## [WORK INSTRUCTIONS]
In the entries that follow, the lines from the one with "write_slot a index array buf !!" through the one with "apply (keyed_writes_hit (fun" are the ones to write out, exactly and with both ends included. Nothing else should appear.

(Stored data)
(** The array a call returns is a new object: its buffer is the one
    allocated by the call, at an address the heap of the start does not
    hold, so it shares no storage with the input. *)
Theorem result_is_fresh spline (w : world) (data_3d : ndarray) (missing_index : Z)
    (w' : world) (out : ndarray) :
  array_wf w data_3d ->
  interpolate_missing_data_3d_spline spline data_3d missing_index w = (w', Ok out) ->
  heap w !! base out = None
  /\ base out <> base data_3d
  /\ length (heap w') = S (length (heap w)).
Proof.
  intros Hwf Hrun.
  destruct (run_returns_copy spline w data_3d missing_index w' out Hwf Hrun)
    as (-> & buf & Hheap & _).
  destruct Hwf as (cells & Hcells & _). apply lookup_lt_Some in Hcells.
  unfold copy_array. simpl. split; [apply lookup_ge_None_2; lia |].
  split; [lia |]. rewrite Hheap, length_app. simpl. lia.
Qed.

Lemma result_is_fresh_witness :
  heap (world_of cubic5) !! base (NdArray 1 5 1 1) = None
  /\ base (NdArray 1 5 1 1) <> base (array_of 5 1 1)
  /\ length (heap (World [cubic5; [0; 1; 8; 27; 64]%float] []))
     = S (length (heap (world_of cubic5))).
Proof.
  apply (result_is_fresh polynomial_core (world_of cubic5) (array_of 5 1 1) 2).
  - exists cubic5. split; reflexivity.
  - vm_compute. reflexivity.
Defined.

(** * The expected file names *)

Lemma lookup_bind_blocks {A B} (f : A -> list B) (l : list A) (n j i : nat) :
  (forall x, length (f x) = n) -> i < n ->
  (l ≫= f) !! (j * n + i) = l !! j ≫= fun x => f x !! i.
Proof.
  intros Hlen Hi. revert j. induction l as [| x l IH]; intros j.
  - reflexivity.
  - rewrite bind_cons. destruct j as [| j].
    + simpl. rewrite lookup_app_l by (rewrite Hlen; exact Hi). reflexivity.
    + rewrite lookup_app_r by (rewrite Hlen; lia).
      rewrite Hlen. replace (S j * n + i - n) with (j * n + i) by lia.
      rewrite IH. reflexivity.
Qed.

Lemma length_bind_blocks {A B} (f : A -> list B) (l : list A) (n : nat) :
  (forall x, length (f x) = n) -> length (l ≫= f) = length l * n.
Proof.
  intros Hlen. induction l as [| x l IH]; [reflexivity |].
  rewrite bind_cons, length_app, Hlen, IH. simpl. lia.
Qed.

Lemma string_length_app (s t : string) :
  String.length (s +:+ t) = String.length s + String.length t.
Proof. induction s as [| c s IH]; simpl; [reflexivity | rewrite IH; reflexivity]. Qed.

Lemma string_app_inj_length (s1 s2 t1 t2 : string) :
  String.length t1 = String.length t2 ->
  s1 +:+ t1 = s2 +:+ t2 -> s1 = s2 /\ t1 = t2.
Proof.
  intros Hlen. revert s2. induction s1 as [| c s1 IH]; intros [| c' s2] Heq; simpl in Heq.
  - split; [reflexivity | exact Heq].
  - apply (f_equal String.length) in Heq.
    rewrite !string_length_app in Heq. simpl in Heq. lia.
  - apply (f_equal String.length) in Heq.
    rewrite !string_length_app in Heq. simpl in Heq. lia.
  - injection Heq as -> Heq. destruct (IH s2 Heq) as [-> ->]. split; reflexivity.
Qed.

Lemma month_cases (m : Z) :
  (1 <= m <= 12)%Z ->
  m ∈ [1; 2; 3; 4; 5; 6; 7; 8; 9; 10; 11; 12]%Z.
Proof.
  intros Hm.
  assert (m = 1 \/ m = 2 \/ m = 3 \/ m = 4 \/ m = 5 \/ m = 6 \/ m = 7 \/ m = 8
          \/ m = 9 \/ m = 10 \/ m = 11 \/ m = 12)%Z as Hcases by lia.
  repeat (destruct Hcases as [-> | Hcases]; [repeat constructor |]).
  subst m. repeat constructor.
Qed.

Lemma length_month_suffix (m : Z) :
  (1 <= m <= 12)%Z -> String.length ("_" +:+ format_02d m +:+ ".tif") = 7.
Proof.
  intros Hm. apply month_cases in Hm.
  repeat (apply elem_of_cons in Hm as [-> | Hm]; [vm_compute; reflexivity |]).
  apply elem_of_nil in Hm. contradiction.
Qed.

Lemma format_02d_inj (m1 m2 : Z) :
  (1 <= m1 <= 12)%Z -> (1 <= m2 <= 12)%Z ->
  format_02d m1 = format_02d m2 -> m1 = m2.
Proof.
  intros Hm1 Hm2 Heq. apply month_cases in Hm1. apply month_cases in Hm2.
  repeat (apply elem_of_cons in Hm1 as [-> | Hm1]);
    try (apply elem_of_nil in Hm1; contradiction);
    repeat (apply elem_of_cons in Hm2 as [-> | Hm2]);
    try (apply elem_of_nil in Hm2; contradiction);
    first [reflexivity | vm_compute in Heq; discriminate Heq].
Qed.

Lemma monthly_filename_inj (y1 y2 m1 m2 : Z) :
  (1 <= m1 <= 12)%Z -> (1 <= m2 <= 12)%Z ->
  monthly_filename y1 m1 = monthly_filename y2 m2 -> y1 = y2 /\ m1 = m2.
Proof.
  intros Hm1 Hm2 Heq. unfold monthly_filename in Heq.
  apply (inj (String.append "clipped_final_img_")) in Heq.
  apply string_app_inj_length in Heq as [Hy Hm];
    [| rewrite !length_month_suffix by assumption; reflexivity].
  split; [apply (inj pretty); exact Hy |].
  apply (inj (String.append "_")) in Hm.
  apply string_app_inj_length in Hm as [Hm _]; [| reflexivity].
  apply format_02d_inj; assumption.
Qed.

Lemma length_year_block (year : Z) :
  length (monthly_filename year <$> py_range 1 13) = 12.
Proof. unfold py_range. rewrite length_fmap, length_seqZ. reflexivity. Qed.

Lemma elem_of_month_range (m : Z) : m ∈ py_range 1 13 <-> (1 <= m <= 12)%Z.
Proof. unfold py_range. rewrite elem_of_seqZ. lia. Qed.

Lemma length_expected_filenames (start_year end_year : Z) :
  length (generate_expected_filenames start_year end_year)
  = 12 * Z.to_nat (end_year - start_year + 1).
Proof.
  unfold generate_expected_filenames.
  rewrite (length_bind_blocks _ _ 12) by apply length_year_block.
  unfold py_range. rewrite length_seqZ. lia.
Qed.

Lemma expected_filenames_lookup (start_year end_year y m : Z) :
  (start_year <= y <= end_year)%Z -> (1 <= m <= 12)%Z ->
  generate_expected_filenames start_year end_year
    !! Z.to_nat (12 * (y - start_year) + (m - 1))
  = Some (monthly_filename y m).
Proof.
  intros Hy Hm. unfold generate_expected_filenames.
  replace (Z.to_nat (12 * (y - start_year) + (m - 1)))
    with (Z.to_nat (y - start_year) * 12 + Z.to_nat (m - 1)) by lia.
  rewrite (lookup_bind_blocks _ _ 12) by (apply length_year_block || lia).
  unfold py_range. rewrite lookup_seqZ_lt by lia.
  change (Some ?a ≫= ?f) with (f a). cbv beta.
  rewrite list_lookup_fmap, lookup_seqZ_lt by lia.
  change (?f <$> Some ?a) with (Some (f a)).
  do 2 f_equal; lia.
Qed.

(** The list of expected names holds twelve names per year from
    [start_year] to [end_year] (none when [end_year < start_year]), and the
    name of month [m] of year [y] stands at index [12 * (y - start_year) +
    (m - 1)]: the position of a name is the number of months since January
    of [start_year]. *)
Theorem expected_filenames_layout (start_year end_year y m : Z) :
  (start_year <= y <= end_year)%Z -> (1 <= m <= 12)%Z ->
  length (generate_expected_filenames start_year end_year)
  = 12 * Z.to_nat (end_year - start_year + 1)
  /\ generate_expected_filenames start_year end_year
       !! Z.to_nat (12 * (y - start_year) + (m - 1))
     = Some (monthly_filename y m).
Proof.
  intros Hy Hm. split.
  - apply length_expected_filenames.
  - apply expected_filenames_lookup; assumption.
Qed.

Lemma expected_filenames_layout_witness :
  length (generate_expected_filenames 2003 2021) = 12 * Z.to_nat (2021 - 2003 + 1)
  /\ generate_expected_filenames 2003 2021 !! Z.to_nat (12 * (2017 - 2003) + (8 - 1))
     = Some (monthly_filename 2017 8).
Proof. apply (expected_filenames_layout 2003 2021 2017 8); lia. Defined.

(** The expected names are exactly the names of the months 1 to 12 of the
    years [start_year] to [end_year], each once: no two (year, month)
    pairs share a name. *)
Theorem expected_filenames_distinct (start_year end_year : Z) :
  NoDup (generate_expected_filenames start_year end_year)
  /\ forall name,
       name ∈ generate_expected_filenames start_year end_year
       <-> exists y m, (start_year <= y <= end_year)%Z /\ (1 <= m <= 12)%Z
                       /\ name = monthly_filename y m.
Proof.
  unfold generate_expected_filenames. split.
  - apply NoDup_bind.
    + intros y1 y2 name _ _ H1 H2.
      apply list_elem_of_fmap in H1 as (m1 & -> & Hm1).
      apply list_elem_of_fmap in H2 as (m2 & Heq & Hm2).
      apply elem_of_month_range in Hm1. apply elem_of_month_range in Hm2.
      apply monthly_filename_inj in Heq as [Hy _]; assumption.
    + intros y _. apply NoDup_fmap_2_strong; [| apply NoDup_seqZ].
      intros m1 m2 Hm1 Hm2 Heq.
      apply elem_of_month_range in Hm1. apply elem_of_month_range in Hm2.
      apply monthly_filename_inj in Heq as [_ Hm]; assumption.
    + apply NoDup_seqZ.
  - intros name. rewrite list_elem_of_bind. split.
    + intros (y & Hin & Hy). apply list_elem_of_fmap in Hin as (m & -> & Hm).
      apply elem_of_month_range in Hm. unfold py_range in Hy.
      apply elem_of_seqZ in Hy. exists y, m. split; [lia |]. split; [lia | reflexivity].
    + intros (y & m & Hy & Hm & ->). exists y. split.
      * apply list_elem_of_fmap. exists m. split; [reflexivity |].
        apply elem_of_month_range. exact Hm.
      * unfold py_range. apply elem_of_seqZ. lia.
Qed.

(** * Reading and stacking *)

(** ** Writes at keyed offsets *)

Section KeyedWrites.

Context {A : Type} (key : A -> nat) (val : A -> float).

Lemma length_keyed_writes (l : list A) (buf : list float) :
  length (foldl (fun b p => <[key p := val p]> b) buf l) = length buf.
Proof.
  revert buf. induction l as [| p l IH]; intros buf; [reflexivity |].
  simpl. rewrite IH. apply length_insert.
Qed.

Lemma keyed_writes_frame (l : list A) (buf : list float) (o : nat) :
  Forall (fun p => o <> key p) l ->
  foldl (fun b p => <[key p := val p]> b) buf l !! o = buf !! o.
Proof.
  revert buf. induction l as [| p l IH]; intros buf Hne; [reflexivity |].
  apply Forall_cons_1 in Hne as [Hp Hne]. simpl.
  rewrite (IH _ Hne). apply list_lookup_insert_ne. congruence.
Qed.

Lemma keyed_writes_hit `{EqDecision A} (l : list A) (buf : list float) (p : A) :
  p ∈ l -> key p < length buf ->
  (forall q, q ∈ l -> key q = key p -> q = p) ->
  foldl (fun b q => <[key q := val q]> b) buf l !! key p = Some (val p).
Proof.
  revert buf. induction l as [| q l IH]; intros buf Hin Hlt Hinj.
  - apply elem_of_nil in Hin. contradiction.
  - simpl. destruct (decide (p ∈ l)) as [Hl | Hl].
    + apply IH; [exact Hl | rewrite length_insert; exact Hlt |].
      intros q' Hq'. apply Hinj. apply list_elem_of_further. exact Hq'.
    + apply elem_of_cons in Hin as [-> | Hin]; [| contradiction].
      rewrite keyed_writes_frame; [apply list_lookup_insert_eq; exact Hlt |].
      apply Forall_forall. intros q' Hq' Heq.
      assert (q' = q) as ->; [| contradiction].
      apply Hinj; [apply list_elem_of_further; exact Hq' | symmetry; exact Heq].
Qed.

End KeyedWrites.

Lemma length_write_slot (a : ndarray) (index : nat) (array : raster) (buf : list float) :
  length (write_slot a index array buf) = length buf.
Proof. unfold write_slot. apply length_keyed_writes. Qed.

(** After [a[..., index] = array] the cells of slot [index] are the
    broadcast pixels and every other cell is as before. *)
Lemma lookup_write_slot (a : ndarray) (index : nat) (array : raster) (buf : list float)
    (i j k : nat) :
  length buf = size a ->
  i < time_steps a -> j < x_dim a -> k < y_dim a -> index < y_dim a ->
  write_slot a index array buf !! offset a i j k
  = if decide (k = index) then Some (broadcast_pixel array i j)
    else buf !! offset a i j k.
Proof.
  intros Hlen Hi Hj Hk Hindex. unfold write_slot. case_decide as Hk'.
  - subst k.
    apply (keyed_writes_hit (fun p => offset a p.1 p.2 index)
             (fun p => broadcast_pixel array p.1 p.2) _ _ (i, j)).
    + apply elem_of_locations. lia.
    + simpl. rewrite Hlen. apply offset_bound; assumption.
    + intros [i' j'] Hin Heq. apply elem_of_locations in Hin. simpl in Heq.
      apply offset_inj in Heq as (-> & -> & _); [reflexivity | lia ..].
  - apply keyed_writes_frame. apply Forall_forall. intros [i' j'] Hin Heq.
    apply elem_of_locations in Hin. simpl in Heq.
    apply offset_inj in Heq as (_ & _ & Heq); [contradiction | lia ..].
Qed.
--
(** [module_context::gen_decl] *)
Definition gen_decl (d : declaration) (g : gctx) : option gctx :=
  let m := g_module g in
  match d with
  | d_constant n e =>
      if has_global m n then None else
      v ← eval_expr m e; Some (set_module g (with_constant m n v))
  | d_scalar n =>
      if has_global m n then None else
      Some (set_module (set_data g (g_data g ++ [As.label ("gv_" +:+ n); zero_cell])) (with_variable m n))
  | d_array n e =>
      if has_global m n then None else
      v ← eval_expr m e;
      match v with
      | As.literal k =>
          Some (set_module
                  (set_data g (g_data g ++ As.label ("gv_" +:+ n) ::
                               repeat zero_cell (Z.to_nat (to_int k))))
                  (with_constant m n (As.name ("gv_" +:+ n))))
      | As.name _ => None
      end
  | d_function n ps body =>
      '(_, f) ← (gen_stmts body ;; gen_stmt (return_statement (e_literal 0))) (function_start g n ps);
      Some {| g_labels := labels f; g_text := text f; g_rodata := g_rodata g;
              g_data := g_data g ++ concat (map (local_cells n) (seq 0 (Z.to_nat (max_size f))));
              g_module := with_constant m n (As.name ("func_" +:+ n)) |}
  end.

## [YOUR SOLUTION]
  write_slot a index array buf !! offset a i j k
  = if decide (k = index) then Some (broadcast_pixel array i j)
    else buf !! offset a i j k.
Proof.
  intros Hlen Hi Hj Hk Hindex. unfold write_slot. case_decide as Hk'.
  - subst k.
    apply (keyed_writes_hit (fun p => offset a p.1 p.2 index)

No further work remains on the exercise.